Hana Financial Research Institute 'Economic and Financial Outlook' Report
Possibility of Additional Hikes Amid Real Estate and Household Debt Concerns

"Next Year's Base Rate Hike to Reach 1.25%... What About Yeongkkeul and Debt Investment Groups?"


[Asia Economy Reporter Kiho Sung] It is forecasted that next year the Bank of Korea’s base interest rate will rise to 1.25%, the level before the COVID-19 crisis. Although one rate hike is expected after the new government is formed following the presidential election, additional hikes cannot be ruled out if the real estate market and the rapid increase in household debt do not stabilize.


Concerns are rising that borrowers who took out loans at historically low interest rates amid last year’s frenzy of “Yeongkkeul” (borrowing to the limit) and “Bittou” (investing with borrowed money), as well as low-income and vulnerable borrowers, will face increased interest burdens. Especially since financial authorities have announced that loan regulations will continue until next year, making it difficult to roll over debt, the combination with rising interest rates could cause household interest burdens to snowball, highlighting the urgency of countermeasures.


According to the “2022 Economic and Financial Market Outlook” report released on the 7th by Hana Financial Management Research Institute, the base interest rate is expected to be raised additionally in the fourth quarter of this year and the third quarter of next year, considering economic recovery and the accumulation of financial imbalances.

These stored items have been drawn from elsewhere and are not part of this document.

Lemma opt_sim_array o p : opt_sim sim o p -> opt_sim (Forall2 sim) (o ≫= as_array) (p ≫= as_array).
Proof.
  destruct o as [v|], p as [w|]; try done. intros [Hv ->]. destruct v as [| | | |l|]; try done. cbn.
  by apply sim_array.
Qed.

Lemma sim_get_str k m r : sim_map m r -> bget k m ≫= as_str = bget k r ≫= as_str.
Proof. intros H. by apply opt_sim_str, sim_get. Qed.
Lemma sim_get_object k m r : sim_map m r -> opt_sim sim_map (bget k m ≫= as_object) (bget k r ≫= as_object).
Proof. intros H. by apply opt_sim_object, sim_get. Qed.
Lemma sim_has k m r : sim_map m r -> bhas k m = bhas k r.
Proof. intros H. pose proof (sim_get k _ _ H) as G. unfold bhas. by destruct (bget k m), (bget k r). Qed.
Lemma sim_null v w : sim v w -> is_null v = is_null w.
Proof. intros [_ ->]. by destruct v. Qed.

(** ** Building *)

Lemma sim_nil : sim_map [] [].
Proof. split; [by repeat constructor|done]. Qed.

Lemma sim_str s : sim (Str s) (Str s).
Proof. split; [constructor|done]. Qed.

Lemma plain_key_proto k : plain_key k = true -> k <> "__proto__".
Proof. by intros (_ & ? & _)%plain_key_spec. Qed.

Lemma bget_assign_own {V} k k' (v : V) m :
  bget k (assign_own k' v m) = match kcmp k k' with Eq => Some v | _ => bget k m end.
Proof.
  induction m as [|[k0 v0] m IH]; [done|]. cbn [assign_own fst]. unfold eqs. case_bool_decide as E.
  - subst k0. cbn [bget]. by destruct (kcmp k k').
  - cbn [bget]. rewrite IH. cmp_cases k k0; [|done..]. cmp_cases k0 k'; done.
Qed.

Lemma assign_plain {V} (m : list (bytes * V)) k v : plain_key k = true -> assign m k v = assign_own k v m.
Proof. intros H%plain_key_proto. unfold assign, eqs. by rewrite bool_decide_false. Qed.

Lemma keys_assign_own {V} k (v : V) m :
  map fst (assign_own k v m) = if bool_decide (In k (map fst m)) then map fst m else map fst m ++ [k].
Proof.
  induction m as [|[k0 v0] m IH]; [done|]. cbn [assign_own fst map]. unfold eqs.
  destruct (decide (k0 = k)) as [->|E].
  - rewrite (bool_decide_true (k = k)), bool_decide_true by (done || by left). done.
  - rewrite (bool_decide_false (k0 = k)) by done. cbn [map fst]. rewrite IH. destruct (decide (In k (map fst m))).
    + by rewrite !bool_decide_true by (done || by right).
    + rewrite !bool_decide_false; [done| |done]. intros [?|?]; done.
Qed.

Lemma sim_keys_assign m k v : sim_keys m -> plain_key k = true -> sim_keys (assign_own k v m).
Proof.
  intros [Hnd Hp] Hk. split; rewrite keys_assign_own; case_bool_decide as E; try done.
  - apply list.NoDup_app. split; [done|]. split; [|by apply NoDup_singleton].
    intros x Hx ->%list_elem_of_singleton. by apply E, list_elem_of_In.
  - apply Forall_app. by repeat constructor.
Qed.
Lemma sim_responses_stream l k :
  Forall2 sim l k -> responses_stream_ok l = true ->
  sim (aggregateOpenAIResponsesStream l) (OpenAiResponses.aggregate_openai_responses_stream (Array k)).
Proof.
  intros Hl Ho. rewrite <-OpenAiResponses.openai_responses_stream_is_batch.
  unfold aggregateOpenAIResponsesStream, responses_stream_ok in *.
  pose proof (tame_fold sim_responses sim responses_event OpenAiResponses.apply responses_event_ok _ _ sim_responses_event Hl
    ([], []) OpenAiResponses.openai_responses_default) as F.
  destruct (fold_left responses_event l _) as [out M]. destruct (fold_left OpenAiResponses.apply k _) as [out' T].
  destruct F as [H Ht]; [split; [apply sim_nil|apply table_nil]|done|].
  cbn [fst snd OpenAiResponses.out OpenAiResponses.output_items] in *. unfold OpenAiResponses.finish.
  cbn [OpenAiResponses.out OpenAiResponses.output_items]. apply sim_pick; [|plain_keys]. apply sim_object.
  rewrite (close_alias (fun items => if OpenAiResponses.output_is_empty out'
    then bins "output" (Array (map Object (bvalues items))) out' else out')).
  rewrite (sim_no_output _ _ H). destruct (OpenAiResponses.output_is_empty out'); [|by destruct T].
  by apply sim_close; [|apply sim_entries_by_key|..].
Qed.
End Blocks.
Lemma plain_value_spec v : plain_value v = true -> plain v.
Proof.
  induction v as [| |n| |l IH|m IH] using value_ind'; cbn [plain_value]; try by constructor.
  - rewrite forallb_forall, <-List.Forall_forall. intros H. constructor. induction IH; inversion H; subst; constructor; auto.
  - intros [H1%bool_decide_eq_true H2]%andb_prop. constructor; [done|].
    rewrite forallb_forall, <-List.Forall_forall in H2. clear H1.
    induction IH; inversion H2 as [|? ? [? ?]%andb_prop]; subst; constructor; auto.
Qed.

Lemma value_eqb_spec v : forall w, value_eqb v w = true -> v = w.
Proof.
  induction v as [|b|n|s|l IH|m IH] using value_ind'; intros [| | | |k|k]; cbn [value_eqb]; try done.
  - by intros ->%Bool.eqb_prop.
  - by intros ->%bool_decide_eq_true.
  - by intros ->%bool_decide_eq_true.
  - revert k. induction IH as [|v l Hv _ IHl]; intros [|w k]; try done. intros [->%Hv H2]%andb_prop.
    by apply IHl in H2 as [= ->].
  - revert k. induction IH as [|[a v] l Hv _ IHl]; intros [|[b w] k]; try done; cbn [fst snd] in *.
    intros [[->%bool_decide_eq_true ->%Hv]%andb_prop H2]%andb_prop. by apply IHl in H2 as [= ->].
Qed.

Definition parsed_alike_b (t : bytes) : bool :=
  match json_parse t, from_str t with
  | Some v, Some w => plain_value v && value_eqb (norm v) w
  | None, None => true
  | _, _ => false
  end.

Definition body_alike_b (body : bytes) : bool :=
  let text := from_utf8_lossy body in
  Bool.eqb (looksLikeSse body) (looks_like_sse body)
  && if looks_like_sse body then
       bool_decide (strip_cr (last_line text) = last_line text)
       && forallb (fun line => match strip_prefix line "data:" with
                               | Some rest => bool_decide (js_trim_start rest = trim_start rest)
                               | None => true
                               end) (sse_lines body)
       && forallb (fun t => bool_decide (js_trim t = trim t)
                            && (eqs (trim t) "" || eqs (trim t) "[DONE]" || parsed_alike_b t)) (sse_data body)
     else bool_decide (js_trim text = trim text) && parsed_alike_b (trim text).

Lemma parsed_alike_b_spec t : parsed_alike_b t = true -> parsed_alike t.
Proof.
  unfold parsed_alike_b, parsed_alike. destruct (json_parse t), (from_str t); try done.
  intros [H1 H2]%andb_prop. split; [by apply plain_value_spec|symmetry; by apply value_eqb_spec].
Qed.

Lemma body_alike_b_spec body : body_alike_b body = true -> body_alike body.
Proof.
  unfold body_alike_b. intros [H1%Bool.eqb_prop H2]%andb_prop. split; [done|]. destruct (looks_like_sse body).
  - apply andb_prop in H2 as [[Ha%bool_decide_eq_true Hb]%andb_prop Hc].
    rewrite forallb_forall in Hb, Hc. split; [done|..]; apply List.Forall_forall; intros x Hx.
    + intros rest E. specialize (Hb x Hx). rewrite E in Hb. by apply bool_decide_eq_true in Hb.
    + specialize (Hc x Hx). apply andb_prop in Hc as [E%bool_decide_eq_true Hc]. split; [done|].
      intros Hn. rewrite Hn in Hc. by apply parsed_alike_b_spec.
  - apply andb_prop in H2 as [E%bool_decide_eq_true H2]. split; [done|]. intros _. by apply parsed_alike_b_spec.
Qed.
End Decide.

(** ** A streamed chat completion with a tool call *)

Section Witness.
#[local] Instance field_env : Env := fun _ => None.
#[local] Instance number_decision : EqDecision (@number SampleJson) := Z.eq_dec.

Definition chat_head : ReqHead := Collector.sample_head "/v1/chat/completions?beta=1".

Definition chat_response : list bytes :=
  ["data: " ++ js "{'model':'m','choices':[{'index':0,'delta':{'role':'assistant','content':'He'}}]}" ++ [Byte.x0a; Byte.x0a];
   "data: " ++ js "{'choices':[{'index':0,'delta':{'tool_calls':[{'index':0,'id':'c','function':{'name':'f','arguments':'{'}}]}}]}";
   [Byte.x0d; Byte.x0a; Byte.x0d; Byte.x0a];
   "data: " ++ js "{'choices':[{'index':0,'delta':{'content':'y','tool_calls':[{'function':{'arguments':'}'},'index':0}]}}]}";
   [Byte.x0a; Byte.x0a] ++ "data: [DONE]" ++ [Byte.x0a; Byte.x0a]].

Definition chat_proof : TeeProofWire :=
  mkWire "" "bm9uY2U=" "api.openai.com" "/v1/chat/completions" "POST" (number_from_i64 200) "text/event-stream" "" "" "" None.

Lemma chat_recomputable :
  recomputable chat_head sample_request "text/event-stream" "openai.chat_completions" (concat chat_response).
Proof.
  split.
  - vm_compute. reflexivity.
  - left. vm_compute. reflexivity.
  - intros c E. assert (B : match collector_new chat_head sample_request "text/event-stream" with
      | Some c => match Collector.body c with Streaming _ _ => true | _ => false end | None => false end = true)
      by (vm_compute; reflexivity).
    rewrite E in B. by destruct (Collector.body c).
  - apply body_alike_b_spec. vm_compute. reflexivity.
  - apply body_alike_b_spec. vm_compute. reflexivity.
  - vm_compute. reflexivity.
  - vm_compute. reflexivity.
  - vm_compute. reflexivity.
  - vm_compute. reflexivity.
Qed.

Lemma chat_proof_of : proof_of chat_head 200 chat_proof.
Proof. split; vm_compute; reflexivity. Qed.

Regarding the timing of the hike in the third quarter of next year, the report took into account the need for policy review by the new government, the appointment of a new Bank of Korea governor, and the expiration of terms for some Monetary Policy Committee members. Accordingly, it is expected that the rate will return to 1.25%, the pre-COVID-19 crisis level, next year.


Furthermore, as the U.S. Federal Reserve (Fed) proceeds with monetary policy normalization, market interest rates are also expected to continue rising. The yield on 3-year government bonds is predicted to increase from 1.65% in the fourth quarter of this year to 1.80% in the fourth quarter of next year.


However, the report conditions the single rate hike next year on the easing of financial imbalances due to two rate hikes this year and strengthened household debt regulations. If housing prices and household debt continue to surge until next year, two rate hikes cannot be ruled out.


Kim Sujeong, senior researcher at Hana Financial Management Research Institute, emphasized, “The domestic authorities’ determination to ease financial imbalances and concerns over early tightening by the Fed due to prolonged inflation could lead to a steep rise in interest rates, which should be kept in mind.”


With a sharp interest rate hike expected next year, borrowers vulnerable to interest rate fluctuations, such as those who engaged in “Yeongkkeul” and “Bittou,” are anticipated to be directly hit. According to the “Analysis of Household Debt Interest Repayment Burden Due to Interest Rate Hikes” recently released by the National Assembly Budget Office, as of July, 73.5% of household loans were variable-rate loans. Due to low interest rates and other factors, banks have preferred variable rates, increasing the share of variable-rate loans in household lending from 65.6% in March last year to 73.5% this year. This means that when interest rates rise, the household interest repayment burden also increases.


The Budget Office analyzed that if household loan interest rates rise by 1 percentage point, the interest burden on Korean households will increase by 12.5 trillion won. It diagnosed, “If the Bank of Korea raises the base interest rate further, causing loan interest rates to rise, the increase in household interest repayment burdens could raise credit risks and negatively impact consumption.”


Meanwhile, Hana Financial Management Research Institute expects the economy next year to maintain a favorable growth trend due to improving COVID-19 conditions and expanded domestic demand recovery. However, following this year’s V-shaped rebound and the fading of the base effect, along with reduced policy support and slowing export conditions, economic growth momentum is expected to gradually weaken, with a forecasted growth rate of 2.8%, lower than this year’s estimated 3.9%.